From a Reuters article titled Snubs, omissions taint Oscar foreign film award [hee hee, they said "taint" -Ed.] :
The most conspicuous absence is Romanian abortion drama "4 Months, 3 Weeks and 2 Days" which Scott Foundas, film editor for the LA Weekly newspaper, called "the foreign film of the year by unanimous acclaim." It won top honors at the Cannes film festival in May and numerous critics awards. "It taints the whole race so that no matter who wins, people will always wonder ‘What if "4 Months, 3 Weeks and 2 Days" or "Persepolis" or other noteworthy omissions had been in the race."’ Foundas said. [Source]
In response, I’d like to present the FilmDrunk review of 4 Months, 3 Weeks and 2 Days, which I saw last Saturday after reading articles like the one above:
4 Months, 3 Weeks and 2 Days is an awful title, but it’s an accurate description of how long the movie feels.
Currently tracking 97% recommended and higher on review aggregator sites like RottenTomatoes and Metacritic, the critics who acclaimed it should be forced to watch it a few times.
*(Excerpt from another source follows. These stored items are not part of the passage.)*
(** A token is a key of [RANKS] exactly when it is one of the characters
    of [RANKS_STR]. *)
Lemma RANKS_lookup_None (k : string) :
  RANKS !! k = None <-> k ∉ rank_tokens.
Proof.
  destruct (decide (k ∈ rank_tokens)) as [Hin | Hnin].
  - split; [| done]. intros Hnone. exfalso.
    cbv [rank_tokens RANKS_STR str_iter] in Hin.
    repeat (apply elem_of_cons in Hin as [-> | Hin]; [by vm_compute in Hnone |]).
    by apply elem_of_nil in Hin.
  - split; [done |]. intros _.
    cbv [rank_tokens RANKS_STR str_iter] in Hnin.
    rewrite !not_elem_of_cons in Hnin. destruct_and!.
    rewrite RANKS_unfold.
    rewrite !lookup_insert_ne by done. apply lookup_empty.
Qed.

Lemma SUITS_lookup_None (k : string) :
  SUITS !! k = None <-> k ∉ suit_tokens.
Proof.
  destruct (decide (k ∈ suit_tokens)) as [Hin | Hnin].
  - split; [| done]. intros Hnone. exfalso.
    cbv [suit_tokens SUITS_STR str_iter] in Hin.
    repeat (apply elem_of_cons in Hin as [-> | Hin]; [by vm_compute in Hnone |]).
    by apply elem_of_nil in Hin.
  - split; [done |]. intros _.
    cbv [suit_tokens SUITS_STR str_iter] in Hnin.
    rewrite !not_elem_of_cons in Hnin. destruct_and!.
    rewrite SUITS_unfold.
    rewrite !lookup_insert_ne by done. apply lookup_empty.
Qed.

(** ** Card construction *)

Lemma length_str_iter (s : string) : length (str_iter s) = String.length s.
Proof. induction s as [| c s IH]; cbn; [reflexivity | by rewrite IH]. Qed.

Lemma length_unpack (card : pyseq) : length (unpack card) = len card.
Proof. destruct card; cbn; [apply length_str_iter | reflexivity]. Qed.

Lemma dict_getitem_Ok {V} (d : gmap string V) (k : string) (v : V) :
  dict_getitem d k = Ok v <-> d !! k = Some v.
Proof. unfold dict_getitem. destruct (d !! k); split; intros H; by simplify_eq. Qed.

Lemma dict_getitem_Raise {V} (d : gmap string V) (k : string) (e : exn) :
  dict_getitem d k = Raise e <-> d !! k = None /\ e = KeyError k.
Proof.
  unfold dict_getitem. destruct (d !! k); split;
    [intros H | intros [H1 H2] | intros H | intros [H1 H2]]; by simplify_eq.
Qed.

(** The exact outcome of [Card(rank, suit)] in terms of the two table
    lookups. *)
Lemma Card_init_cases (rank suit : string) :
  match RANKS !! rank, SUITS !! suit with
  | Some r, Some s => Card.__init__ rank suit = Ok (Card.mk r s (rank ++ suit))
  | Some _, None => Card.__init__ rank suit = Raise (KeyError suit)
  | None, _ => Card.__init__ rank suit = Raise (KeyError rank)
  end.
Proof.
  unfold Card.__init__, dict_getitem.
  destruct (RANKS !! rank); [destruct (SUITS !! suit) |]; reflexivity.
Qed.

(** C5: for the rank token [r] at position [i] of "9TJQKA" and the suit
    token [s] at position [j] of "CDHS", [Card(r, s)] succeeds with rank
    [9 + i], with the [j]-th suit of CLUBS, DIAMONDS, HEARTS, SPADES, and
    with text [r + s]. *)
Theorem Card_init_tokens (i j : nat) (r s : string) :
  str_iter RANKS_STR !! i = Some r ->
  str_iter SUITS_STR !! j = Some s ->
  exists c : Card.t,
    Card.__init__ r s = Ok c /\
    Card.rank c = (9 + Z.of_nat i)%Z /\
    [Suit.CLUBS; Suit.DIAMONDS; Suit.HEARTS; Suit.SPADES] !! j = Some (Card.suit c) /\
    Card.__str__ c = r ++ s.
Proof.
  intros Hr Hs.
  destruct i as [| [| [| [| [| [| i]]]]]]; vm_compute in Hr;
    try discriminate Hr; injection Hr as <-;
    (destruct j as [| [| [| [| j]]]]; vm_compute in Hs;
     try discriminate Hs; injection Hs as <-);
    eexists; (split; [vm_compute; reflexivity |]); repeat split.
Qed.

Lemma Card_init_tokens_witness :
  exists c : Card.t,
    Card.__init__ "J" "D" = Ok c /\
    Card.rank c = (9 + Z.of_nat 2)%Z /\
    [Suit.CLUBS; Suit.DIAMONDS; Suit.HEARTS; Suit.SPADES] !! 1 = Some (Card.suit c) /\
    Card.__str__ c = "J" ++ "D".
Proof. apply (Card_init_tokens 2 1 "J" "D"); reflexivity. Defined.

(** C6: [Card(rank, suit)] raises [KeyError] exactly when at least one
    token is missing from its symbol table (the rank is looked up first,
    so a missing rank token is the one reported), and succeeds otherwise;
    [Card('9','C')] succeeds, [Card('9','Z')] and [Card('X','C')] raise
    [KeyError]. *)
Theorem Card_init_invalid_token (rank suit : string) :
  ((exists k, Card.__init__ rank suit = Raise (KeyError k)) <->
     RANKS !! rank = None \/ SUITS !! suit = None) /\
  ((exists e, Card.__init__ rank suit = Raise e) <->
     rank ∉ str_iter RANKS_STR \/ suit ∉ str_iter SUITS_STR) /\
  (forall e, Card.__init__ rank suit = Raise e <->
     (RANKS !! rank = None /\ e = KeyError rank) \/
     (is_Some (RANKS !! rank) /\ SUITS !! suit = None /\ e = KeyError suit)) /\
  ((exists c, Card.__init__ rank suit = Ok c) <->
     is_Some (RANKS !! rank) /\ is_Some (SUITS !! suit)) /\
  Card.__init__ "9" "C" = Ok (Card.mk 9 Suit.CLUBS "9C") /\
  Card.__init__ "9" "Z" = Raise (KeyError "Z") /\
  Card.__init__ "X" "C" = Raise (KeyError "X").
Proof.
  pose proof (Card_init_cases rank suit) as Hc.
  rewrite <- (RANKS_lookup_None rank), <- (SUITS_lookup_None suit).
  unfold is_Some.
  destruct (RANKS !! rank) as [r |]; [destruct (SUITS !! suit) as [s |] |];
    rewrite Hc; clear Hc;
    repeat match goal with |- _ /\ _ => split end; try reflexivity;
    try (intros e); (split; [intros H | intros H]);
    repeat match goal with
      | H : exists _, _ |- _ => destruct H
      | H : _ /\ _ |- _ => destruct H
      | H : _ \/ _ |- _ => destruct H
      end;
    simplify_eq; eauto 6.
Qed.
They might discover that a nebulous plot is not “subtlety,” a movie that’s no fun is not “powerful”, and ten-minute stationary cam shots in which nothing much happens do not constitute an “unflinching look” at something – at least not for the audience, who’ll be twitching out of boredom.
The plot of 4 Months, set in 1980s Romania, concerns college roommates Gabita and Otilia, whom we join during preparations for an outing of some sort. The film centers mostly on braless wonder Otilia, who handles the majority of the plans, and we soon learn that the outing in question is a trip to a seedy hotel for a rendezvous with a physician who’s agreed to perform an illegal abortion on pregnant Gabita. Trouble is, Gabita’s much further along than she admitted (the title supposedly refers to the time elapsed since her child’s conception), and the doctor proposes his compensation for services rendered be indecent, rather than monetary.
It’s not a bad premise, but premise is all you get. No plot twists, no character development, no point of view – just enough inane details to fill two hours of screen time.
The magic of filmmaking is that you can cut straight from a two-second shot of a guy in a towel with bedhead turning on the shower to a two-second shot of the same guy standing in front of a mirror in a top hat and dinner jacket, and in four seconds of screen time, you’ve successfully communicated the concept that he has dressed for a party – a process that would’ve taken hours in “real” time. 4 Months director Cristian Mungiu either isn’t aware or doesn’t approve of the time-compression trick, so if his script calls for Otilia to walk up 30 flights of stairs, that’s what he films. Each. And. Every. Step. clop clop clop clop…
In fact, it feels like three quarters of this movie is Otilia walking up stairs. Or taking the bus. Or hailing a taxi. Or standing in line. Or making reservations… Ugh, congratulations on the realistic (presumably) portrayal of life in a dictatorship, but can we ditch this downer and grab a burger now? You could eat a popcorn-sized bucket of Ritalin during this Iron Man test of attention span and by the end you’ll still be rushing to your laptop for an antidote of three-second YouTube clips of a monkey peeing in its own mouth or a guy getting hit in the nuts with a fish.
But even assuming you could view it with a pre-internet attention span, 4 Months would still leave you cold. In Wonder Boys (based on Michael Chabon’s book, which was much better) writing professor Grady Tripp’s star pupil critiques his unpublished manuscript by saying, “Professor Tripp, you know how in class you’re always telling us that writers make choices? Here it sort of reads in places like you didn’t make any choices.” Ditto for 4 Months.
There are so many strands to this story – why is Gabita so sullen and helpless? Why does she rely on Otilia to do all her dirty work? What’s up with this doctor guy – I mean, performing illegal abortions seems like a complicated way to get your ya-yas out, doesn’t it? And why does Otilia go to such great lengths to help a friend who treats her like shit? The film leaves you with a bunch of unanswered questions, because for all its strands, there’s no yarn.
Critical acclaim for a film like this does a disservice to all the truly praiseworthy foreign and arthouse flicks released every year (The Lives of Others, City of God, Pan’s Labyrinth…). It’s that much harder to drag your friends to something like Y Tú Mamá Tambien when they’ve been burned by a snoozer like 4 Months.
Sure, it’s a departure from your average Hollywood fare, but it’s more unfinished than innovative. When Mungiu leaves a stationary shot of the aborted fetus onscreen for a good 30 seconds, or films a 20-minute dinner party with a single, stationary camera shot, it doesn’t feel cinematic – it feels like he’s accidentally left the camera rolling while he goes for a cigarette.
4 Months is about two girls doing something for which they could be convicted of murder, and yet it never feels dangerous. And that’s its central problem – it’s a movie that’s far more boring than the story it’s trying to tell.